+++ The data +++

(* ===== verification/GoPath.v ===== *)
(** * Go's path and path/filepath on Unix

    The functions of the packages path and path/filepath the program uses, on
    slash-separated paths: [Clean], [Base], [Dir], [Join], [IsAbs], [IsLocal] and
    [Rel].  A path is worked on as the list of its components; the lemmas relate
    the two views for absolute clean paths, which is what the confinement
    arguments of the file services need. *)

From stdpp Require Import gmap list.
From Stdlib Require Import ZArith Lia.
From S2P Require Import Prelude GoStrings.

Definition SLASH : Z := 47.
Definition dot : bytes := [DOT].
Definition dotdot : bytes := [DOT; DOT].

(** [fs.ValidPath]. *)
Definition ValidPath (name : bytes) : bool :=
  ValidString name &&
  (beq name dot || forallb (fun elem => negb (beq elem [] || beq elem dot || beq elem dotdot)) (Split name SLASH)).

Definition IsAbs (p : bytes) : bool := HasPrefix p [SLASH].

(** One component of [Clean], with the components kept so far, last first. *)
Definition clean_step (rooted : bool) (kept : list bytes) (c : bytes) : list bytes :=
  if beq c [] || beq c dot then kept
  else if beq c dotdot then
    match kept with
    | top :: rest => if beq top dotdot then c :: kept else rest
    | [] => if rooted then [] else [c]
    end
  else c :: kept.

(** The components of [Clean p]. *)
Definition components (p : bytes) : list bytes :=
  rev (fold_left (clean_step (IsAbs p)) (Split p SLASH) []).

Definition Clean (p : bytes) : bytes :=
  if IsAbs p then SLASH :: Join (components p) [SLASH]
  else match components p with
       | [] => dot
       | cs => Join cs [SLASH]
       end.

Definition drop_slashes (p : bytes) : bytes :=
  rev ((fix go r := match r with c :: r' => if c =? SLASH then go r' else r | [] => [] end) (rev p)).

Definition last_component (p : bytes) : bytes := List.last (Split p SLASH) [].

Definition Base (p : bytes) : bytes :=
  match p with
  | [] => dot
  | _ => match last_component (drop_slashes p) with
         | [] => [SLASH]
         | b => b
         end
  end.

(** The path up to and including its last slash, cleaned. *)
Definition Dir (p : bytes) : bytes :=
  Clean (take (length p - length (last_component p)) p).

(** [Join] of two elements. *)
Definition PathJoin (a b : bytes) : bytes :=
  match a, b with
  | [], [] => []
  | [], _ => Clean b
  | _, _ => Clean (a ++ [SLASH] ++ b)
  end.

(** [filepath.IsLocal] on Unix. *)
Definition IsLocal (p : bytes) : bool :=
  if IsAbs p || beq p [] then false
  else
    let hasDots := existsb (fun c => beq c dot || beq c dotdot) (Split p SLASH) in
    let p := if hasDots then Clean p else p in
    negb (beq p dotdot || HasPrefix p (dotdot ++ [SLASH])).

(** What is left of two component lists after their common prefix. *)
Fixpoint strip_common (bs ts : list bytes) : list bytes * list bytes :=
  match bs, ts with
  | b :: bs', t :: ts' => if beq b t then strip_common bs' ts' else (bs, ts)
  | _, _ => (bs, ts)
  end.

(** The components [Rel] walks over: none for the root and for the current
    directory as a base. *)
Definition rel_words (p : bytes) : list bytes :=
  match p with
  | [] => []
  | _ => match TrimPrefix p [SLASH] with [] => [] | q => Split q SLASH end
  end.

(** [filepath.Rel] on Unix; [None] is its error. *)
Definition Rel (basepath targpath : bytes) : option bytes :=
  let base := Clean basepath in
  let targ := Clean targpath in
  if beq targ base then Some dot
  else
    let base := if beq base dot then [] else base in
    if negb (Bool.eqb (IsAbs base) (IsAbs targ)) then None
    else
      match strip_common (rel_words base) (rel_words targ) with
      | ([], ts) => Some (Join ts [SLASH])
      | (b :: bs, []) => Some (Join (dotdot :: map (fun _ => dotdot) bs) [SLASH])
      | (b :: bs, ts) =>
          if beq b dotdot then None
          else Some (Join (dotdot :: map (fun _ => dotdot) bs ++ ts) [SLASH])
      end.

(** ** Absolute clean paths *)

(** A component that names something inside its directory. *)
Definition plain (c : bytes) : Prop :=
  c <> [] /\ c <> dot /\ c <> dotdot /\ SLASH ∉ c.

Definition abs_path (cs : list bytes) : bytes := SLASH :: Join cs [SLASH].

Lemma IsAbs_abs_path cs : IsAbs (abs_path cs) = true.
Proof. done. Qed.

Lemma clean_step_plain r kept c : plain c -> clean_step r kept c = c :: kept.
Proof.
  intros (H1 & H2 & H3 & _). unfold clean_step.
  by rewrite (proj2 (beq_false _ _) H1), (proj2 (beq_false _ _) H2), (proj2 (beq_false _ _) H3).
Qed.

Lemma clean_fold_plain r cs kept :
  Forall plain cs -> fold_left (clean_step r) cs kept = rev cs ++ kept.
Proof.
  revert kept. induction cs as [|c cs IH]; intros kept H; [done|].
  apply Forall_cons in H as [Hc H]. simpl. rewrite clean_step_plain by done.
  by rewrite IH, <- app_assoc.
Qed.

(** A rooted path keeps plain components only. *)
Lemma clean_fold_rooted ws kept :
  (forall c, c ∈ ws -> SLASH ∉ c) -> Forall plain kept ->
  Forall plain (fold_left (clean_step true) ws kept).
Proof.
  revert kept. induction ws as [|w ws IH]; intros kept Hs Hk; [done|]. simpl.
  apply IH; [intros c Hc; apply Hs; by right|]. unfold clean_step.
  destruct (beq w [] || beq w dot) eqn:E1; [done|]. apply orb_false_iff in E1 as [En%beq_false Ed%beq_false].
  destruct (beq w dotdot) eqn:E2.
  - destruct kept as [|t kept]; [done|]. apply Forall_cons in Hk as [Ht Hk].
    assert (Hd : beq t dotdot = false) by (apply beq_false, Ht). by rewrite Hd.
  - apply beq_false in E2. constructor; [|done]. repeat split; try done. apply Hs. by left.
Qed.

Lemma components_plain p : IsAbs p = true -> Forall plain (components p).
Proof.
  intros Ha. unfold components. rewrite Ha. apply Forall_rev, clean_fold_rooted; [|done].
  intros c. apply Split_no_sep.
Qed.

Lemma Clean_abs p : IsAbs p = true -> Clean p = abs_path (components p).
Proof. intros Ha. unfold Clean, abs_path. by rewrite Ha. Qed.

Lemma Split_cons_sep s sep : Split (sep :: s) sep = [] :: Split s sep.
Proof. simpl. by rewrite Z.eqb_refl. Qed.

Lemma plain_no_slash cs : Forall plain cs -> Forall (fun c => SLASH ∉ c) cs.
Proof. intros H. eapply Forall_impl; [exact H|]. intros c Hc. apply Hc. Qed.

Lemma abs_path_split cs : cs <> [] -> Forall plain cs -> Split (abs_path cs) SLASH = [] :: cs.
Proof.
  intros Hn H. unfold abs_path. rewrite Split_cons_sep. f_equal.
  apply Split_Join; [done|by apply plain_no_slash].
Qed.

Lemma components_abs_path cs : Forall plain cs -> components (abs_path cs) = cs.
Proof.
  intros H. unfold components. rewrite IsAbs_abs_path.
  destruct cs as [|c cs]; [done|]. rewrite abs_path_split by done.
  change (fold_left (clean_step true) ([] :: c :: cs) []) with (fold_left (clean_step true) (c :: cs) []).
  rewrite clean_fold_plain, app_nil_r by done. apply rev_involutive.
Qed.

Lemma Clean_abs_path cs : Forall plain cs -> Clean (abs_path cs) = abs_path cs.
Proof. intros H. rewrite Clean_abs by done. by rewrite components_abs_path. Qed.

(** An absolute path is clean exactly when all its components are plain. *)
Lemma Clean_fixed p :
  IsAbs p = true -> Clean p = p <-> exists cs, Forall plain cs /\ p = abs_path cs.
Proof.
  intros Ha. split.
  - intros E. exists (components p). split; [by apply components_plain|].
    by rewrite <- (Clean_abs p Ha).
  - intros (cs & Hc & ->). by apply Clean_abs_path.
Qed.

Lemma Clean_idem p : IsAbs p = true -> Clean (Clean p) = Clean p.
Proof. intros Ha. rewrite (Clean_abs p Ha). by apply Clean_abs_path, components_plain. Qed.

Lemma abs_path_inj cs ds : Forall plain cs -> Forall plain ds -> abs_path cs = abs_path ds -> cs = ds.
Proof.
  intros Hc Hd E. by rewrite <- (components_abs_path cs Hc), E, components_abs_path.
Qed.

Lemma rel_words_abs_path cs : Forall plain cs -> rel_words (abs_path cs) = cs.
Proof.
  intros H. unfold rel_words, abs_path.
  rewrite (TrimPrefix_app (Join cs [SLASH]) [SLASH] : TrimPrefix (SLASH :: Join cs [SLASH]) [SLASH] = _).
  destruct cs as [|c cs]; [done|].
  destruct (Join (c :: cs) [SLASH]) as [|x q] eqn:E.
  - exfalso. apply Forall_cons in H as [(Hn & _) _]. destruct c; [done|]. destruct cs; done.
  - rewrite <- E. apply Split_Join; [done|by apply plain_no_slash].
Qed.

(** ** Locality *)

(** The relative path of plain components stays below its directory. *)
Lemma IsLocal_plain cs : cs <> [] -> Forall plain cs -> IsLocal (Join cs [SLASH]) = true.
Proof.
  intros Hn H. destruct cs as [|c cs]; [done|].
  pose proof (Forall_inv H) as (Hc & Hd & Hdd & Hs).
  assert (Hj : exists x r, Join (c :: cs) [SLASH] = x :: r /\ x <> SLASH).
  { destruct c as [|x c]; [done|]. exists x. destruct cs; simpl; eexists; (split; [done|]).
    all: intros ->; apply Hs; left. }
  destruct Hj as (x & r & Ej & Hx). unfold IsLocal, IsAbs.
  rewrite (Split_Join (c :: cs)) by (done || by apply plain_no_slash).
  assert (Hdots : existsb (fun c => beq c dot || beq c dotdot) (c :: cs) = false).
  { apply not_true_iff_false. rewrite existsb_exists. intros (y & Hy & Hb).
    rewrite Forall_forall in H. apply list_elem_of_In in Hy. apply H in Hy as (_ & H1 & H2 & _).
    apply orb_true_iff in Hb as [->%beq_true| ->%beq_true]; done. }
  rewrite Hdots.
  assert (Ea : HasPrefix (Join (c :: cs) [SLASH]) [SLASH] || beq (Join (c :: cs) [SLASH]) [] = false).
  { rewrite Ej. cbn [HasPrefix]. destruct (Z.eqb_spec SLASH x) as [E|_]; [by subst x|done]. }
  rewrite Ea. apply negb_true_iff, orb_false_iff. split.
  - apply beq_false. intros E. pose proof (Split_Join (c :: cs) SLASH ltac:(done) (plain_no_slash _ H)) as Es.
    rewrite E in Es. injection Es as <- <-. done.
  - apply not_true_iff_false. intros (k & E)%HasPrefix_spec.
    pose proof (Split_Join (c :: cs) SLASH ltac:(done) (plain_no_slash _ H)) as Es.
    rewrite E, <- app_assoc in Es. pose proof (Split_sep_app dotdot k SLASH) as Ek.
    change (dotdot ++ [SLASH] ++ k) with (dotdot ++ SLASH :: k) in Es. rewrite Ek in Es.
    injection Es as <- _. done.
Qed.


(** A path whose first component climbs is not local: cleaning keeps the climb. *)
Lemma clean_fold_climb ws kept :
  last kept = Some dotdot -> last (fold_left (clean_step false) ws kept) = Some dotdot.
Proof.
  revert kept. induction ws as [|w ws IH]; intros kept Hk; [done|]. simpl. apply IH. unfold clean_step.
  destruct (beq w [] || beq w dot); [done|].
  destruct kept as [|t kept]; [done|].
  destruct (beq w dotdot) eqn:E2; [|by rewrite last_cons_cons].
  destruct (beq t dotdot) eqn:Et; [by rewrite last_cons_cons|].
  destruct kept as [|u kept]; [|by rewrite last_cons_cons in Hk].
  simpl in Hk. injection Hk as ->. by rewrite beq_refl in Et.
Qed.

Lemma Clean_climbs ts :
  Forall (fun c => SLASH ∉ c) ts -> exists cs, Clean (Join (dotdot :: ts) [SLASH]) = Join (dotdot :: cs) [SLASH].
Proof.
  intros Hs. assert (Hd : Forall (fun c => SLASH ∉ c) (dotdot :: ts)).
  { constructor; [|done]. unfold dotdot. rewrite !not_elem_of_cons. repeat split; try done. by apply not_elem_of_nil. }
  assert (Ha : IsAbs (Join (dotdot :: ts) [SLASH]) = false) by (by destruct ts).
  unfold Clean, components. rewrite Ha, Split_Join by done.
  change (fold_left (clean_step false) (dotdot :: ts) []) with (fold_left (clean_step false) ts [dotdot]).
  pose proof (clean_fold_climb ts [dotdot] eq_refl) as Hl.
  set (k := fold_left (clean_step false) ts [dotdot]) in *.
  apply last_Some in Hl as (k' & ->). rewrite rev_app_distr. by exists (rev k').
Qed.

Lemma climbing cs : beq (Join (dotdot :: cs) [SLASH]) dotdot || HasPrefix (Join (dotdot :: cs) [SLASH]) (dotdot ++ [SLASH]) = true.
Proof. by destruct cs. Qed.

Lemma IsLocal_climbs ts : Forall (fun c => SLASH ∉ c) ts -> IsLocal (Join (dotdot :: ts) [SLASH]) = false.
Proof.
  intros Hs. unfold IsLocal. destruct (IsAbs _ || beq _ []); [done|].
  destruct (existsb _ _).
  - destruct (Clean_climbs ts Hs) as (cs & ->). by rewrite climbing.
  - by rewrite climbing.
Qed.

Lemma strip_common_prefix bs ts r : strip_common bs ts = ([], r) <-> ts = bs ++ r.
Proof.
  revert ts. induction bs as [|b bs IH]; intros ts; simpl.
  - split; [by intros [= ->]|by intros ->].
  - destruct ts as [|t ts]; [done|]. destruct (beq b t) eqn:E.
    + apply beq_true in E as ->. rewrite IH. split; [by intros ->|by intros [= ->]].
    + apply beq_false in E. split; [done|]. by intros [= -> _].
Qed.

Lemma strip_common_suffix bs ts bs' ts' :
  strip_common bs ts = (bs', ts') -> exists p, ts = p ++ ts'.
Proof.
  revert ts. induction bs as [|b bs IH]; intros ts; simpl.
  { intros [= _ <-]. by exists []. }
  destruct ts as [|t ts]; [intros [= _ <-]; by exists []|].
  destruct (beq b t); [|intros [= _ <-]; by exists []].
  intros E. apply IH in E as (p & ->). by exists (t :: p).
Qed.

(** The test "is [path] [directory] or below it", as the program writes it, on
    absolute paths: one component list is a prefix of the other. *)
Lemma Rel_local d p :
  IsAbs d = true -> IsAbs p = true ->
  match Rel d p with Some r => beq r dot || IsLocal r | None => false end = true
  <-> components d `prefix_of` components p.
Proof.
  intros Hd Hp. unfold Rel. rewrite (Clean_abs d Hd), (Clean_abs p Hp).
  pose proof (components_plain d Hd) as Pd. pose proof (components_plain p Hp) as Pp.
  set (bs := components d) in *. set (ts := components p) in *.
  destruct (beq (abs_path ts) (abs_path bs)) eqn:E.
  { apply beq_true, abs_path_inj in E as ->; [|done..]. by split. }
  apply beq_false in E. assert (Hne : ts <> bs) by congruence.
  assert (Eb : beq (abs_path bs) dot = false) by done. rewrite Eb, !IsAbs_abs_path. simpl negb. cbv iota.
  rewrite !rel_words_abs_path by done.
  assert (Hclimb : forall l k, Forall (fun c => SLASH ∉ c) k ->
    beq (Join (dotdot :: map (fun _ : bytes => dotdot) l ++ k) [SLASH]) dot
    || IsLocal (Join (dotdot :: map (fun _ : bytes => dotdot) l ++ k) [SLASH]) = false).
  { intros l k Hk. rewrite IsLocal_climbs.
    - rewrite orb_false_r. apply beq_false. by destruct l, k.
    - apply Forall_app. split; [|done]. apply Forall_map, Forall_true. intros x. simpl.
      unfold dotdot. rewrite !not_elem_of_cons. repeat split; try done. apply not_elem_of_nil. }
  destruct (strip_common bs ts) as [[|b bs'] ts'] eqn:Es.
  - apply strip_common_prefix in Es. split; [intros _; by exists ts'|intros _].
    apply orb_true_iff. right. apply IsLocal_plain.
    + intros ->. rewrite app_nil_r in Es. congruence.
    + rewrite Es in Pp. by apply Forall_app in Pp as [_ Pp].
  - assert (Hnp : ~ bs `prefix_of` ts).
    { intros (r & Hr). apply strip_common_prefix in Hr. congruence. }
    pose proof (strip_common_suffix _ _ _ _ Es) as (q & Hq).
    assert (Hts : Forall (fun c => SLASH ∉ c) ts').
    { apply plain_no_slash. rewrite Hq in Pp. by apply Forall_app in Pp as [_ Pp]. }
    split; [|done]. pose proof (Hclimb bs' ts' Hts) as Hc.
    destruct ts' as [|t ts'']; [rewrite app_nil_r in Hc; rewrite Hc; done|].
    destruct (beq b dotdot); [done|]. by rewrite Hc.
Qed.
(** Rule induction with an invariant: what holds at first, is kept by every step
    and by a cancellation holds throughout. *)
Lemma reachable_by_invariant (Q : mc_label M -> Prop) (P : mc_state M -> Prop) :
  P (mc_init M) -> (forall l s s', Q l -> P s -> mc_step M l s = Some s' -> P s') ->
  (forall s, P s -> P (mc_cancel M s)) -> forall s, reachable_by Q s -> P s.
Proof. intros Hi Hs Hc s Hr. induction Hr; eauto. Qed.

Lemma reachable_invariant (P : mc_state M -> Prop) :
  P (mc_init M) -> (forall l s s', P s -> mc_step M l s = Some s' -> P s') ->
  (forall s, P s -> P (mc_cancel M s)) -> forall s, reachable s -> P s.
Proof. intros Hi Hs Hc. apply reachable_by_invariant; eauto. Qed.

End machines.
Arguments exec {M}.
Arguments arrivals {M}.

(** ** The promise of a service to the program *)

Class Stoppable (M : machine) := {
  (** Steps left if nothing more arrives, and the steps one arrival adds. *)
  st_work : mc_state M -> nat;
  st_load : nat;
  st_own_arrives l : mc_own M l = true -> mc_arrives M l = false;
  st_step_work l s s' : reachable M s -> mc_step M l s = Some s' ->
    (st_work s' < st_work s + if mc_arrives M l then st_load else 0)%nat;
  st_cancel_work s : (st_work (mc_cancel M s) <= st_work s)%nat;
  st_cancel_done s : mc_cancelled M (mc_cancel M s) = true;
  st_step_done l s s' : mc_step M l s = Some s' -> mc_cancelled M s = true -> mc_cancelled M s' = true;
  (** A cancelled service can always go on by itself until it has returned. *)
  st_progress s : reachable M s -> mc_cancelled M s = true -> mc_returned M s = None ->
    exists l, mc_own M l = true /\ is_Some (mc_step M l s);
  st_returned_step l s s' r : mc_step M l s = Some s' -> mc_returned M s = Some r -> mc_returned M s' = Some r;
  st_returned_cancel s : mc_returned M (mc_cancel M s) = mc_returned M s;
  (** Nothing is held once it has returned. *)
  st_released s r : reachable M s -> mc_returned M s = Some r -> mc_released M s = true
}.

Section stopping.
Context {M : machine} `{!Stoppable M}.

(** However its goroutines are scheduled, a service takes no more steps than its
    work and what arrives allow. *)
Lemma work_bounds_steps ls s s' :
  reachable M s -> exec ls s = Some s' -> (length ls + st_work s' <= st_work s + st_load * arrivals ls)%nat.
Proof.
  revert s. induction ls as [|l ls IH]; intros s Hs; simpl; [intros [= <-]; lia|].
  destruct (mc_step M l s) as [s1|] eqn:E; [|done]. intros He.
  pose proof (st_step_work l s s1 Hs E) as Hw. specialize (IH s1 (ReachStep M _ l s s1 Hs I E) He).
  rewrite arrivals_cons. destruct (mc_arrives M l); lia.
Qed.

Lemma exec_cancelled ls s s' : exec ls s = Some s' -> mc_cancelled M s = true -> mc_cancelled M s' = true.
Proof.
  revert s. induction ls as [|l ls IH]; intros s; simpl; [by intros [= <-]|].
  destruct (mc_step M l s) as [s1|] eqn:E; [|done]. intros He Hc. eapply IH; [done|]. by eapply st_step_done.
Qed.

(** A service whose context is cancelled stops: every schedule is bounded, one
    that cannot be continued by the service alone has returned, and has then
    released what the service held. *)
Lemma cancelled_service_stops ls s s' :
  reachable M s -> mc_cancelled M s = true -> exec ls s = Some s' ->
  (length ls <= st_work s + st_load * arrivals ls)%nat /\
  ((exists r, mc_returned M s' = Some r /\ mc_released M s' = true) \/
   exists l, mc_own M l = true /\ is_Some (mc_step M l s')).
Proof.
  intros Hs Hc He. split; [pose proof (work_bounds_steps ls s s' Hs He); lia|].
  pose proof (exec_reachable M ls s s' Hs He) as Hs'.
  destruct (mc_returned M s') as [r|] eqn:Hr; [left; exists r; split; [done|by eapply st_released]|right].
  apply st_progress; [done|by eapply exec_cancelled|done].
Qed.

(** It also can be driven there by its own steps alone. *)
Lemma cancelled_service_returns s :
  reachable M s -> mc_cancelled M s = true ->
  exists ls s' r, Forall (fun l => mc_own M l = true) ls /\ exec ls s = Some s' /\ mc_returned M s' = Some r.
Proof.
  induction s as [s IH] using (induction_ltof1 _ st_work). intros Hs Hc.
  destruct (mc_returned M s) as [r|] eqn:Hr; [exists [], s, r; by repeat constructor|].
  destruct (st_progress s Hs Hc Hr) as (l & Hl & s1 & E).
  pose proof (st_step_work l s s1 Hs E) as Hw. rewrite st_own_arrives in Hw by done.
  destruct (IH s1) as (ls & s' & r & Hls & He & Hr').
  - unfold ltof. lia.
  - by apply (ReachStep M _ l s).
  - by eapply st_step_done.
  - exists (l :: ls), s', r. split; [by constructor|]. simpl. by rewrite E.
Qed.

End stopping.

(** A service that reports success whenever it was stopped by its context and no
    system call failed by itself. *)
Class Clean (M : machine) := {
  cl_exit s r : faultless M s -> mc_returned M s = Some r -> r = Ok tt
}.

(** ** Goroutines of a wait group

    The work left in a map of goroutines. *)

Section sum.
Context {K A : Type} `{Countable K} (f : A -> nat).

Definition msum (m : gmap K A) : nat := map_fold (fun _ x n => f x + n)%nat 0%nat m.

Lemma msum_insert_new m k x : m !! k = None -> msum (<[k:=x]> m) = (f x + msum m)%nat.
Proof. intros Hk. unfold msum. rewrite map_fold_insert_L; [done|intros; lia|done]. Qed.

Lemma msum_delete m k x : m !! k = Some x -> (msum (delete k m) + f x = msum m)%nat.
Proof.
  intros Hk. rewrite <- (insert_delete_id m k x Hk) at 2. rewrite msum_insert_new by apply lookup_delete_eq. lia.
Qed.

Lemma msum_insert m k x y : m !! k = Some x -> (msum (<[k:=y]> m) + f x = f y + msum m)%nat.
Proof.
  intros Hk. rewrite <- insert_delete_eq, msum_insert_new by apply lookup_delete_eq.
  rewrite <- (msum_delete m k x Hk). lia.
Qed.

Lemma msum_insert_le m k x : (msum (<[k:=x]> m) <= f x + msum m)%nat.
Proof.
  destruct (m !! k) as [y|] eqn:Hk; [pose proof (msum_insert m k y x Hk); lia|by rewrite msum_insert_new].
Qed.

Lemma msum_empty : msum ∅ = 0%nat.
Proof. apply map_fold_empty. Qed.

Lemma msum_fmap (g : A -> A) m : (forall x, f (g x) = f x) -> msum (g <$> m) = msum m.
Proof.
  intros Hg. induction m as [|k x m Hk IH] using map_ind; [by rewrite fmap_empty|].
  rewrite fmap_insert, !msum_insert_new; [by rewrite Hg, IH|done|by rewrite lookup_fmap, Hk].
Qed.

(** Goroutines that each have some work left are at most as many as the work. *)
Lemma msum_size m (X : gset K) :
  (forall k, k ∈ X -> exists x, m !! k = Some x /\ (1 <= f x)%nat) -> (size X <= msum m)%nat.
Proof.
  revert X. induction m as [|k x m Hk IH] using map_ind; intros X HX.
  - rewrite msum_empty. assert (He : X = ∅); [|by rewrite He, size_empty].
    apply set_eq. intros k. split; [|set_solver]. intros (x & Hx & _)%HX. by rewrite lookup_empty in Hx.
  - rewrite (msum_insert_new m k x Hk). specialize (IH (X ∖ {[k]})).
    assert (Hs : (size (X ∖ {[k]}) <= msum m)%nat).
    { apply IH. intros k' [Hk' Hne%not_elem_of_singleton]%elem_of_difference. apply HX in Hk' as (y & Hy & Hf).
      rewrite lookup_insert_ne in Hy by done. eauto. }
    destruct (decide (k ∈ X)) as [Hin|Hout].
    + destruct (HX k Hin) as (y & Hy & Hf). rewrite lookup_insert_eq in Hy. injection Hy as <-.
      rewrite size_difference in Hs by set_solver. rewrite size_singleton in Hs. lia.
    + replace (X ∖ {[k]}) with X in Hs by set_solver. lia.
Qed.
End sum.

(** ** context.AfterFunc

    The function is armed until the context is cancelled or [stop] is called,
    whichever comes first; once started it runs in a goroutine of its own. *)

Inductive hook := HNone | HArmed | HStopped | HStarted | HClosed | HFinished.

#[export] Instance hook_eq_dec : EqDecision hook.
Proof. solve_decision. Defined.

+++

Directions for this task: Exactly those lines that run from the start of the listing to the line containing "[IsAbs], [IsLocal] and" should be output, and no others.

Written answer:
(* ===== verification/GoPath.v ===== *)
(** * Go's path and path/filepath on Unix

    The functions of the packages path and path/filepath the program uses, on
    slash-separated paths: [Clean], [Base], [Dir], [Join], [IsAbs], [IsLocal] and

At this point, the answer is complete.